● Task directions: Working from the entries below, give again each line from the first through the one containing "let x := 0 * Quop.Math_PI * 2 in", exactly and with nothing else.

────

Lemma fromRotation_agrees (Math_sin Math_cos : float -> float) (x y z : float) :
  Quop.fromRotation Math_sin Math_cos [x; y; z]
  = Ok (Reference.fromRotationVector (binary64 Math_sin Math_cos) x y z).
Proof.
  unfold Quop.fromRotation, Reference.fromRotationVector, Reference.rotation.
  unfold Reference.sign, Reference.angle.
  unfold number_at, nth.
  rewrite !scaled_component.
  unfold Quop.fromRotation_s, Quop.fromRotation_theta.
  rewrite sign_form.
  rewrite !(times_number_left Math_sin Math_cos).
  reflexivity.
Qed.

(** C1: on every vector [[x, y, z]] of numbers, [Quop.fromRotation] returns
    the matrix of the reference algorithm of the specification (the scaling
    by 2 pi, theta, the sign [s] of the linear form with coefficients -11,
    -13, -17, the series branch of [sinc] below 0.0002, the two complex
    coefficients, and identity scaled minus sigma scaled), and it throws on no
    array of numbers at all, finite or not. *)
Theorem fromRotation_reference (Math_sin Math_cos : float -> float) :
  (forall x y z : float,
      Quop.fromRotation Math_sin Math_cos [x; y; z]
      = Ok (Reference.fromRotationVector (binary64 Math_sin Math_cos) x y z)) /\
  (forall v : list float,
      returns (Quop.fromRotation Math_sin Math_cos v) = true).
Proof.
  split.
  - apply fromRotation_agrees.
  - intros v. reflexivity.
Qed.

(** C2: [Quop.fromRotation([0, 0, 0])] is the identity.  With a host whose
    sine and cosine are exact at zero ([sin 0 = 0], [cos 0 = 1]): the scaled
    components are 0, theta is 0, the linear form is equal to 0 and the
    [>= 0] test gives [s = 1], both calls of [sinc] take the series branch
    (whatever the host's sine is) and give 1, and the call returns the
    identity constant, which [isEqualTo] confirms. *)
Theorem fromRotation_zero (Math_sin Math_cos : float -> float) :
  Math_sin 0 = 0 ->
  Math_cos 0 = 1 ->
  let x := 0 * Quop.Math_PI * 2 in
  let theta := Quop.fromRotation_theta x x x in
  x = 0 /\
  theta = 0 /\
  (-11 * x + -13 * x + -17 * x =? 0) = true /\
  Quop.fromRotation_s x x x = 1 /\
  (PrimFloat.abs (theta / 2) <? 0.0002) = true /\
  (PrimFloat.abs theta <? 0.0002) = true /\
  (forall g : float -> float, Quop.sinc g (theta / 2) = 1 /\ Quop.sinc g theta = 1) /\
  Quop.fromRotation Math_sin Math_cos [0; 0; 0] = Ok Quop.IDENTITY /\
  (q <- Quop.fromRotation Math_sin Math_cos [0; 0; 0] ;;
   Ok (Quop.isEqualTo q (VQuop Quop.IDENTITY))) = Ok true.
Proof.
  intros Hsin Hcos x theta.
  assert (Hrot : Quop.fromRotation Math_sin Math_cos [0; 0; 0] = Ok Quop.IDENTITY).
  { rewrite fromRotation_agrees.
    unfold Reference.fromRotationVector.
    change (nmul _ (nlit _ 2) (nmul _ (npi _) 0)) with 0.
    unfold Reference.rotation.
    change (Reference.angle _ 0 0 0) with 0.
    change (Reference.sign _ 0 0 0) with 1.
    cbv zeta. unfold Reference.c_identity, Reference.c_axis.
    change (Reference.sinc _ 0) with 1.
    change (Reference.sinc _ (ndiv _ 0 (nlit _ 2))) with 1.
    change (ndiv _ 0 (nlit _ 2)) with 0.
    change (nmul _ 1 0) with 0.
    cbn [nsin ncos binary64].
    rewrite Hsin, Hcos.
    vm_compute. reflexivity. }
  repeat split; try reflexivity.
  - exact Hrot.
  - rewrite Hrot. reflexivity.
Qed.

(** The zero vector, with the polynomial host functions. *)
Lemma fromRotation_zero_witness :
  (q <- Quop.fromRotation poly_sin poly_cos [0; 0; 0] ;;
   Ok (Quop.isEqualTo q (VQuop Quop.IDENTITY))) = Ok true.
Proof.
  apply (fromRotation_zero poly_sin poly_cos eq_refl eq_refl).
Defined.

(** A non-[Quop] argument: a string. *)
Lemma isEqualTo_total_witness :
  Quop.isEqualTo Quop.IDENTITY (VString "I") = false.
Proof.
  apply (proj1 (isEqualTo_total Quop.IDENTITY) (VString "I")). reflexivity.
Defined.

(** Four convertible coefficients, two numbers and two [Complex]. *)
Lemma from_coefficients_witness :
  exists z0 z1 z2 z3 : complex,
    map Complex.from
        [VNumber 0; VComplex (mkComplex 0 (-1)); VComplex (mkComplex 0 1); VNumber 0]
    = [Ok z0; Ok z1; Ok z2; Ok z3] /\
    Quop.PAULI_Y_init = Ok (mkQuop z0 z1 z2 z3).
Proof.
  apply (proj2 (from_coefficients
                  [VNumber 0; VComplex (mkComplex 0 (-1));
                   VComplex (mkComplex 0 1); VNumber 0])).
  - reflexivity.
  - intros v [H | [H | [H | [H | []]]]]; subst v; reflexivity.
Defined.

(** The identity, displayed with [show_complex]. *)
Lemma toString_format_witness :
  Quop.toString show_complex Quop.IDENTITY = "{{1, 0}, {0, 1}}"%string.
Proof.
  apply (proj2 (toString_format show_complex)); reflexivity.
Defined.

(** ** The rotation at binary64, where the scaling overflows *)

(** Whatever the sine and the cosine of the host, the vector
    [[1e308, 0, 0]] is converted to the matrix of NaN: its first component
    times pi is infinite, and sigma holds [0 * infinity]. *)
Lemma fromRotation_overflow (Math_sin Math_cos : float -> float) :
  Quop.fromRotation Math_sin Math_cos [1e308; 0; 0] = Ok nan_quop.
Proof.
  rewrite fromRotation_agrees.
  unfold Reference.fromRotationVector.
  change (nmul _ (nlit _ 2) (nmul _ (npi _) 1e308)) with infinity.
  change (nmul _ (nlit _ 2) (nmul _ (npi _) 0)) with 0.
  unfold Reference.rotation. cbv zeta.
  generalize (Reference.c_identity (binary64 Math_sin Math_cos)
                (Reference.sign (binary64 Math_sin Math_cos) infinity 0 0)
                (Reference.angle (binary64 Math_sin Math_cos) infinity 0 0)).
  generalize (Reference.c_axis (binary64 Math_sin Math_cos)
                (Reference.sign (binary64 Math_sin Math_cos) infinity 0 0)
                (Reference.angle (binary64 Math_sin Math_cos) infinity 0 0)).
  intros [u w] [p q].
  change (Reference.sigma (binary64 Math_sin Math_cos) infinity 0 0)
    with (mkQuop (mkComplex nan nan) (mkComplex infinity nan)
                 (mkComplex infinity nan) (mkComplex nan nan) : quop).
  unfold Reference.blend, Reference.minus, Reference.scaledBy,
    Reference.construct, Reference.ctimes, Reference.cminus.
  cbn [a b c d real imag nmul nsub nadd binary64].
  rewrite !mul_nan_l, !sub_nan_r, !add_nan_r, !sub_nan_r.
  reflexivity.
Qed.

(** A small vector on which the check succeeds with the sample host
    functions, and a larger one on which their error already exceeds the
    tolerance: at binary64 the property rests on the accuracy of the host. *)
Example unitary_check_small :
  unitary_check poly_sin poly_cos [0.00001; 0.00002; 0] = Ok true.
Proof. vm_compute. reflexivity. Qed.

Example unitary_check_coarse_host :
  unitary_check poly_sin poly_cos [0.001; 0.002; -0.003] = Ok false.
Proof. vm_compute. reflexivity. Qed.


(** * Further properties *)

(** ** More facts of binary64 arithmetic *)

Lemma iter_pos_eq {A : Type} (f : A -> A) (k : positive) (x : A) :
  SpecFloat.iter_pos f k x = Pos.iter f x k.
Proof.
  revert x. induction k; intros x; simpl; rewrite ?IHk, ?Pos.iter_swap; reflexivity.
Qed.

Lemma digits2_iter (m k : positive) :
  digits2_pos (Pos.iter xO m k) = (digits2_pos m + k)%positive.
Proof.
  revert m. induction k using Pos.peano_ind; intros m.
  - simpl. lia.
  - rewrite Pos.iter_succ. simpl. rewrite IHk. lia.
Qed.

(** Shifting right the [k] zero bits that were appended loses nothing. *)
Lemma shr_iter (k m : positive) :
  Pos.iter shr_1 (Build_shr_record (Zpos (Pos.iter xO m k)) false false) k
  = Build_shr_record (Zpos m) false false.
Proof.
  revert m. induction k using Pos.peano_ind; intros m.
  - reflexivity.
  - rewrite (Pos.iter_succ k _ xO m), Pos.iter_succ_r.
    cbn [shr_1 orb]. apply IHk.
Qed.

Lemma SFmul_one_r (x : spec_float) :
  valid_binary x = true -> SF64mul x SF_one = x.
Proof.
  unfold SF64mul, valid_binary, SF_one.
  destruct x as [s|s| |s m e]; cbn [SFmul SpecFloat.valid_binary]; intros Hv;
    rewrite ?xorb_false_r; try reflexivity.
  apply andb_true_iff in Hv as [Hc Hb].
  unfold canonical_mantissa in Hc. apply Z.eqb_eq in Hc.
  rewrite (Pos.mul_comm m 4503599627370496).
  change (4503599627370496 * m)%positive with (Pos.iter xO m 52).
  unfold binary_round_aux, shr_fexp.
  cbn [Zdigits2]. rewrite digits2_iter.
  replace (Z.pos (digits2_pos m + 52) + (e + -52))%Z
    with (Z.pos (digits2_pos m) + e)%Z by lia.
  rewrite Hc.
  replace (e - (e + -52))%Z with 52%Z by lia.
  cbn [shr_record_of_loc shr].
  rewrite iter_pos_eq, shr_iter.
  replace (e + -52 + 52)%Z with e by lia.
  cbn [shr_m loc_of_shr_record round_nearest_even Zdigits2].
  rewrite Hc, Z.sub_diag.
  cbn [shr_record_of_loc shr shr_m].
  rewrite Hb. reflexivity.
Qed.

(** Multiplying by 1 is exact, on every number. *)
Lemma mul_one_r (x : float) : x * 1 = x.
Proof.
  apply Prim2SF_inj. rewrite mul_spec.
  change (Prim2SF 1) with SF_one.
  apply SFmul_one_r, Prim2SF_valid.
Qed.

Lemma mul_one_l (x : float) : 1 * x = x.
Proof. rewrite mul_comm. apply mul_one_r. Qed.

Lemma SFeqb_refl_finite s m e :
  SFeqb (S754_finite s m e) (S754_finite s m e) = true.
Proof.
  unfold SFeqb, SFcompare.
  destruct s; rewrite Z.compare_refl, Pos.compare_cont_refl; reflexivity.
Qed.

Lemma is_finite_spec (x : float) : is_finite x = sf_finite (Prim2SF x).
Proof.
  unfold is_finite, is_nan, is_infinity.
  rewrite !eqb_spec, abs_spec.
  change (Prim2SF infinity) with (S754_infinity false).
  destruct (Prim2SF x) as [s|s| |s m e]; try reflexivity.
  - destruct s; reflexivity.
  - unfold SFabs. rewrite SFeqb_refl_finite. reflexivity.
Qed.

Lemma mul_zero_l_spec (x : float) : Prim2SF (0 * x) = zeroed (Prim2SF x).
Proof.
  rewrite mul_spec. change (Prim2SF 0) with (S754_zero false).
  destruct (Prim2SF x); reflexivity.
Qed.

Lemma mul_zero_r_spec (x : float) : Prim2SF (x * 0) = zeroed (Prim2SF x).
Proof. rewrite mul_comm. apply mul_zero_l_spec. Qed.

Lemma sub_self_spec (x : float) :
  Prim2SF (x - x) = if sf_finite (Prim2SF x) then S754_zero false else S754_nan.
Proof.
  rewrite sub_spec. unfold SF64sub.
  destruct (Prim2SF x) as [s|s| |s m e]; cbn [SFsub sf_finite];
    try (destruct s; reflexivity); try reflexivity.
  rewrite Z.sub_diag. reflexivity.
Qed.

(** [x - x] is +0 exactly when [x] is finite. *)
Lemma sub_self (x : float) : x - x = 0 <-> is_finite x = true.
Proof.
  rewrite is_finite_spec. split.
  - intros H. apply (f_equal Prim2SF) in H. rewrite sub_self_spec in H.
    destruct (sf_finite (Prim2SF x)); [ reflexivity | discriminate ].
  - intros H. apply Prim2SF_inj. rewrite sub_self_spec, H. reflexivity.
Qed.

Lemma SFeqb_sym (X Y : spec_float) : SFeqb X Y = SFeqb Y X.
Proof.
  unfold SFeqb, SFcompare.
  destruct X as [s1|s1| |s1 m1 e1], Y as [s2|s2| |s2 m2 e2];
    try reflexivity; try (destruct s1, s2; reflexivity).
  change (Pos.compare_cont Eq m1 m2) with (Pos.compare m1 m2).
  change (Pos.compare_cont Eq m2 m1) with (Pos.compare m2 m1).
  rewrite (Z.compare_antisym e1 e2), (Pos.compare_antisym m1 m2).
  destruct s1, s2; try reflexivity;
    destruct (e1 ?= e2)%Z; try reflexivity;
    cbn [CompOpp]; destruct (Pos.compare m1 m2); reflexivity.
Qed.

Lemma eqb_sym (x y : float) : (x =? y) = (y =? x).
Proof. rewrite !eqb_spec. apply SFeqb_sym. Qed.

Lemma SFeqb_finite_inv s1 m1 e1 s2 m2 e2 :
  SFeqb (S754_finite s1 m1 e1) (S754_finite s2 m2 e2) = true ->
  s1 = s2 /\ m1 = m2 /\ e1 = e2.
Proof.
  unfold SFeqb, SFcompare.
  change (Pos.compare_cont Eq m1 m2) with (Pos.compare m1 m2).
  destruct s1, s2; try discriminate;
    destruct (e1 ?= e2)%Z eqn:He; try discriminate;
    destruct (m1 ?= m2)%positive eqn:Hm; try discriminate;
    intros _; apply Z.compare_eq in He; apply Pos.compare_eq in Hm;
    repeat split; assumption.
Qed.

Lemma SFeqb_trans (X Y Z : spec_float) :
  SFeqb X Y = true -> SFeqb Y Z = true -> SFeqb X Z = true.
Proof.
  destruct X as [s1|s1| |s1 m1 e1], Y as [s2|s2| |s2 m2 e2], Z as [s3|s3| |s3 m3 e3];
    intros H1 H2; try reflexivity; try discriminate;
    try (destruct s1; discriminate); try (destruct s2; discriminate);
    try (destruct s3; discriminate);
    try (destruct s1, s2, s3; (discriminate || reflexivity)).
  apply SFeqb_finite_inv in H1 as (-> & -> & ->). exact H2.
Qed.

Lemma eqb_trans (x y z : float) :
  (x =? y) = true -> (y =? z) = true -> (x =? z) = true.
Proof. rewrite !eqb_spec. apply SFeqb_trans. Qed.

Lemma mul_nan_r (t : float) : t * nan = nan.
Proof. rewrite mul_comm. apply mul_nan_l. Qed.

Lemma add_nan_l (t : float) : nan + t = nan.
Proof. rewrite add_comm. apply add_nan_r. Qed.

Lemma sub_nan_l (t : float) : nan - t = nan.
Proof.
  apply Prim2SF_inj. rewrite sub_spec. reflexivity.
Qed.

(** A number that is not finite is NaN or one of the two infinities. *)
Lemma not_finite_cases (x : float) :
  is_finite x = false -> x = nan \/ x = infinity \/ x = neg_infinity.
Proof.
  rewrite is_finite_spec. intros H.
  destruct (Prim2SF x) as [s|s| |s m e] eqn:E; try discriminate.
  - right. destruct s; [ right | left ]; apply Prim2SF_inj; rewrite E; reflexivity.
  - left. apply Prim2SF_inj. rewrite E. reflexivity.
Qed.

────

● Task result:
Lemma fromRotation_agrees (Math_sin Math_cos : float -> float) (x y z : float) :
  Quop.fromRotation Math_sin Math_cos [x; y; z]
  = Ok (Reference.fromRotationVector (binary64 Math_sin Math_cos) x y z).
Proof.
  unfold Quop.fromRotation, Reference.fromRotationVector, Reference.rotation.
  unfold Reference.sign, Reference.angle.
  unfold number_at, nth.
  rewrite !scaled_component.
  unfold Quop.fromRotation_s, Quop.fromRotation_theta.
  rewrite sign_form.
  rewrite !(times_number_left Math_sin Math_cos).
  reflexivity.
Qed.

(** C1: on every vector [[x, y, z]] of numbers, [Quop.fromRotation] returns
    the matrix of the reference algorithm of the specification (the scaling
    by 2 pi, theta, the sign [s] of the linear form with coefficients -11,
    -13, -17, the series branch of [sinc] below 0.0002, the two complex
    coefficients, and identity scaled minus sigma scaled), and it throws on no
    array of numbers at all, finite or not. *)
Theorem fromRotation_reference (Math_sin Math_cos : float -> float) :
  (forall x y z : float,
      Quop.fromRotation Math_sin Math_cos [x; y; z]
      = Ok (Reference.fromRotationVector (binary64 Math_sin Math_cos) x y z)) /\
  (forall v : list float,
      returns (Quop.fromRotation Math_sin Math_cos v) = true).
Proof.
  split.
  - apply fromRotation_agrees.
  - intros v. reflexivity.
Qed.

(** C2: [Quop.fromRotation([0, 0, 0])] is the identity.  With a host whose
    sine and cosine are exact at zero ([sin 0 = 0], [cos 0 = 1]): the scaled
    components are 0, theta is 0, the linear form is equal to 0 and the
    [>= 0] test gives [s = 1], both calls of [sinc] take the series branch
    (whatever the host's sine is) and give 1, and the call returns the
    identity constant, which [isEqualTo] confirms. *)
Theorem fromRotation_zero (Math_sin Math_cos : float -> float) :
  Math_sin 0 = 0 ->
  Math_cos 0 = 1 ->
  let x := 0 * Quop.Math_PI * 2 in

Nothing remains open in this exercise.